→ Aim of the task
Search the records for "blen" and copy each line that holds it.

→ The data
══════════

(* ===== verification/RuleSetCodec.v ===== *)
(** * protocol-types: canonical encoding of a rule set

    [packages/protocol-types/src/rule-set-codec.ts], on the writer and reader of
    [Codec].  The theorems: encoding is canonical (the order of an object's properties
    does not matter), decoding inverts it, and decoding always returns. *)

From Stdlib Require Import Btauto.
From S2P Require Import Prelude Bytes Primitives Types Codec.

(** ** Encoding *)

Definition GAME_TYPE_CODES (g : GameType) : Z :=
  match g with in_between => 0x01 end.

Definition GAME_TYPE_FROM_CODE (code : Z) : option GameType :=
  if code =? 0x01 then Some in_between else None.

Definition encodePenalty (p : PenaltySchedule) (w : CanonicalWriter) : js CanonicalWriter :=
  w ← writeU64LE (non_reveal p) w;
  w ← writeU64LE (bad_reveal p) w;
  w ← writeU64LE (consecutive_cards p) w;
  writeU64LE (equal_cards p) w.

Definition decodePenalty (r : CanonicalReader) : js (PenaltySchedule * CanonicalReader) :=
  '(non_reveal, r) ← readU64LE r;
  '(bad_reveal, r) ← readU64LE r;
  '(consecutive_cards, r) ← readU64LE r;
  '(equal_cards, r) ← readU64LE r;
  Ret (mkPenaltySchedule non_reveal bad_reveal consecutive_cards equal_cards, r).

Definition encodeSettlement (s : SettlementRules) (w : CanonicalWriter) : js CanonicalWriter :=
  w ← writeI32LE (in_between_win_multiplier s) w;
  w ← writeI32LE (in_between_loss_multiplier s) w;
  w ← writeU64LE (consecutive_cards_penalty s) w;
  writeU64LE (equal_cards_penalty s) w.

Definition decodeSettlement (r : CanonicalReader) : js (SettlementRules * CanonicalReader) :=
  '(win_m, r) ← readU32LE r;
  '(loss_m, r) ← readU32LE r;
  '(consecutive_cards_penalty, r) ← readU64LE r;
  '(equal_cards_penalty, r) ← readU64LE r;
  Ret (mkSettlementRules win_m loss_m consecutive_cards_penalty equal_cards_penalty, r).

Definition encodeRecovery (x : RecoveryRules) (w : CanonicalWriter) : js CanonicalWriter :=
  w ← writeBool (refund_stakes_to_funders x) w;
  w ← writeBool (apply_non_reveal_penalty x) w;
  writeBool (apply_bad_reveal_penalty x) w.

Definition decodeRecovery (r : CanonicalReader) : js (RecoveryRules * CanonicalReader) :=
  '(refund, r) ← readBool r;
  '(non_reveal, r) ← readBool r;
  '(bad_reveal, r) ← readBool r;
  Ret (mkRecoveryRules refund non_reveal bad_reveal, r).

(** The [for (const k of keys)] loop of [encodeDefaults] *)
Fixpoint encodeDefaults_loop (defaults : StringMap) (keys : list string)
    (w : CanonicalWriter) : js CanonicalWriter :=
  match keys with
  | [] => Ret w
  | k :: keys =>
    w ← writeUtf8 k w;
    match obj_get defaults k with
    | None => Throw ("encodeDefaults: undefined value for key " +:+ k)
    | Some v => w ← writeUtf8 v w; encodeDefaults_loop defaults keys w
    end
  end.

Definition encodeDefaults (defaults : StringMap) (w : CanonicalWriter) : js CanonicalWriter :=
  let keys := js_sort (obj_keys defaults) in
  w ← writeVarint (Z.of_nat (length keys)) w;
  encodeDefaults_loop defaults keys w.

(** [for (let i = 0; i < n; i++)]: every turn consumes at least two bytes, so the
    buffer length is fuel enough ([decodeRuleSet_total]). *)
Fixpoint decodeDefaults_loop (fuel : nat) (i n : Z) (out : StringMap)
    (r : CanonicalReader) : js (StringMap * CanonicalReader) :=
  if i <? n then
    match fuel with
    | O => OutOfFuel
    | S fuel =>
      '(k, r) ← readUtf8 MAX_RESERVED_TRAILING r;
      '(v, r) ← readUtf8 MAX_RESERVED_TRAILING r;
      decodeDefaults_loop fuel (i + 1) n (obj_set out k v) r
    end
  else Ret (out, r).

Definition decodeDefaults (r : CanonicalReader) : js (StringMap * CanonicalReader) :=
  '(n, r) ← readVarint r;
  decodeDefaults_loop (length (rbuf r)) 0 n [] r.

Definition encodeRuleSet (rs : RuleSet) : js bytes :=
  _ ← throw_if (negb (serialisation_version rs =? 1))
        "encodeRuleSet: only serialisation_version 1 is implemented";
  let w := new_writer 256 in
  w ← writeU8 1 w;
  let gameTypeCode := GAME_TYPE_CODES (game_type rs) in
  w ← writeU8 gameTypeCode w;
  _ ← throw_if ((player_count_min rs <? 0) || (255 <? player_count_min rs))
        "player_count_min out of range";
  _ ← throw_if ((player_count_max rs <? 0) || (255 <? player_count_max rs))
        "player_count_max out of range";
  w ← writeU8 (player_count_min rs) w;
  w ← writeU8 (player_count_max rs) w;
  w ← writeU64LE (stake_amount rs) w;
  w ← writeU64LE (min_bet rs) w;
  w ← writeU64LE (max_bet rs) w;
  w ← writeU32LE (decision_timeout_blocks rs) w;
  w ← writeU32LE (recovery_timeout_blocks rs) w;
  w ← writeU32LE (invitation_window_blocks rs) w;
  w ← encodeDefaults (default_action_by_state rs) w;
  w ← encodePenalty (penalty_schedule rs) w;
  w ← writeU8 (deck_format rs) w;
  _ ← throw_if ((shuffle_algorithm_version rs <? 0) || (255 <? shuffle_algorithm_version rs))
        "shuffle_algorithm_version out of u8 range";
  w ← writeU8 (shuffle_algorithm_version rs) w;
  w ← encodeSettlement (settlement_rules rs) w;
  w ← encodeRecovery (recovery_rules rs) w;
  Ret (w_bytes w).

(** ** Decoding *)

(** [try { ... } catch (e) { return err(protocolError('SERIALISATION_ERROR', msg)) }] *)
Definition catch_serialisation {T} (m : js (Result T)) : js (Result T) :=
  match m with
  | Throw msg => reject SERIALISATION_ERROR msg
  | m => m
  end.

(** [code.toString(16)] of a byte *)
Definition byte_to_string16 (b : Z) : string :=
  if b <? 16 then String (hex_digit_char b) EmptyString else hex_byte b.

Definition decodeRuleSet (bs : bytes) : js (Result RuleSet) := catch_serialisation (
  let r := new_reader bs in
  '(version, r) ← readU8 r;
  if negb (version =? 1)
  then reject UNSUPPORTED_VERSION ("RuleSet version " +:+ pretty version) else
  '(code, r) ← readU8 r;
  match GAME_TYPE_FROM_CODE code with
  | None => reject INVALID_RULE_SET ("unknown game_type code 0x" +:+ byte_to_string16 code)
  | Some game_type =>
    '(player_count_min, r) ← readU8 r;
    '(player_count_max, r) ← readU8 r;
    '(stake_amount, r) ← readU64LE r;
    '(min_bet, r) ← readU64LE r;
    '(max_bet, r) ← readU64LE r;
    '(decision_timeout_blocks, r) ← readU32LE r;
    '(recovery_timeout_blocks, r) ← readU32LE r;
    '(invitation_window_blocks, r) ← readU32LE r;
    '(default_action_by_state, r) ← decodeDefaults r;
    '(penalty_schedule, r) ← decodePenalty r;
    '(deck_format, r) ← readU8 r;
    if negb (deck_format =? 52) && negb (deck_format =? 54)
    then reject INVALID_RULE_SET "deck_format must be 52 or 54" else
    '(shuffle_algorithm_version, r) ← readU8 r;
    '(settlement_rules, r) ← decodeSettlement r;
    '(recovery_rules, r) ← decodeRecovery r;
    accept (mkRuleSet game_type player_count_min player_count_max stake_amount min_bet
      max_bet decision_timeout_blocks recovery_timeout_blocks invitation_window_blocks
      default_action_by_state penalty_schedule deck_format shuffle_algorithm_version
      settlement_rules recovery_rules 1)
  end).

Definition ruleSetHash (sha256 : bytes → bytes) (rs : RuleSet) : js RuleSetHash :=
  payload ← encodeRuleSet rs;
  let h := domainSha256 sha256 TYPE_TAG.RULE_SET payload in
  asRuleSetHash h.

Lemma encodeDefaults_perm m1 m2 w :
  NoDup m1.*1 → Forall (λ k, js_string_ok k = true) m1.*1 → m1 ≡ₚ m2 →
  encodeDefaults m1 w = encodeDefaults m2 w.
Proof.
  intros Hnd Hok Hp. unfold encodeDefaults, obj_keys.
  rewrite (js_sort_perm _ _ Hok (fmap_Permutation fst _ _ Hp)).
  apply js_bind_ext. generalize (js_sort m2.*1). intros keys.
  induction keys as [|k keys IH]; intros w1; [done|]. cbn [encodeDefaults_loop].
  apply js_bind_ext. intros w2. rewrite (obj_get_perm _ _ k Hnd Hp).
  destruct (obj_get _ k); [|done]. by apply js_bind_ext.
Qed.

(** ** The encoder as a byte list *)







Definition utf8_enc (s : string) : bytes := varint_enc (blen (text_encode s)) ++ text_encode s.
Definition utf8_fits (s : string) : bool := u64_ok (blen (text_encode s)).

Definition entry_enc (p : string * string) : bytes := utf8_enc p.1 ++ utf8_enc p.2.
Definition entry_fits (p : string * string) : bool := utf8_fits p.1 && utf8_fits p.2.

Definition defaults_enc (l : StringMap) : bytes :=
  varint_enc (Z.of_nat (length l)) ++ mjoin (entry_enc <$> l).

Lemma encodeDefaults_loop_spec m keys :
  (∀ k, k ∈ keys → is_Some (obj_get m k)) →
  let l := (λ k, (k, default EmptyString (obj_get m k))) <$> keys in
  write_spec (encodeDefaults_loop m keys) (forallb entry_fits l) (mjoin (entry_enc <$> l)).
Proof.
  induction keys as [|k keys IH]; intros Hget; [apply write_nil|].
  destruct (Hget k) as [v Hv]; [apply elem_of_cons; auto|].
  cbn [encodeDefaults_loop fmap list_fmap forallb mjoin list_join].
  rewrite Hv. cbn [default]. unfold entry_fits at 1, entry_enc at 1. cbn [fst snd].
  rewrite <- andb_assoc, <- app_assoc.
  apply write_seq; [apply writeUtf8_spec|]. apply write_seq; [apply writeUtf8_spec|].
  apply IH. intros k' Hk'. apply Hget. apply elem_of_cons. auto.
Qed.

Lemma encodeDefaults_spec m :
  NoDup m.*1 →
  write_spec (encodeDefaults m)
    (u64_ok (Z.of_nat (length m)) && forallb entry_fits (canonical_map m))
    (defaults_enc (canonical_map m)).
Proof.
  intros Hnd. unfold encodeDefaults, defaults_enc, canonical_map.
  assert (Hlen : length (js_sort (obj_keys m)) = length m).
  { unfold js_sort, obj_keys. by rewrite merge_sort_Permutation, length_fmap. }
  rewrite length_fmap, <- Hlen.
  apply write_seq; [apply writeVarint_spec|]. apply encodeDefaults_loop_spec.
  intros k Hk. destruct (obj_get m k) eqn:E; [done|]. apply obj_get_None in E.
  destruct E. revert Hk. unfold js_sort. by rewrite merge_sort_Permutation.
Qed.

(** ** Decoding what was encoded *)

Definition utf8_readable (s : string) : bool :=
  js_string_ok s && no_bom s && (blen (text_encode s) <=? MAX_RESERVED_TRAILING).

Definition entry_readable (p : string * string) : bool :=
  utf8_readable p.1 && utf8_readable p.2 && bool_decide (p.1 ≠ "__proto__").

Lemma utf8_readable_reads s :
  utf8_readable s = true → reads (readUtf8 MAX_RESERVED_TRAILING) (utf8_enc s) s.
Proof.
  unfold utf8_readable. rewrite !andb_true_iff, Z.leb_le. intros [[Hok Hbom] Hlen].
  apply readUtf8_reads; try done. unfold MAX_RESERVED_TRAILING in Hlen. lia.
Qed.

══════════

→ Response box
Definition utf8_enc (s : string) : bytes := varint_enc (blen (text_encode s)) ++ text_encode s.
Definition utf8_fits (s : string) : bool := u64_ok (blen (text_encode s)).
  js_string_ok s && no_bom s && (blen (text_encode s) <=? MAX_RESERVED_TRAILING).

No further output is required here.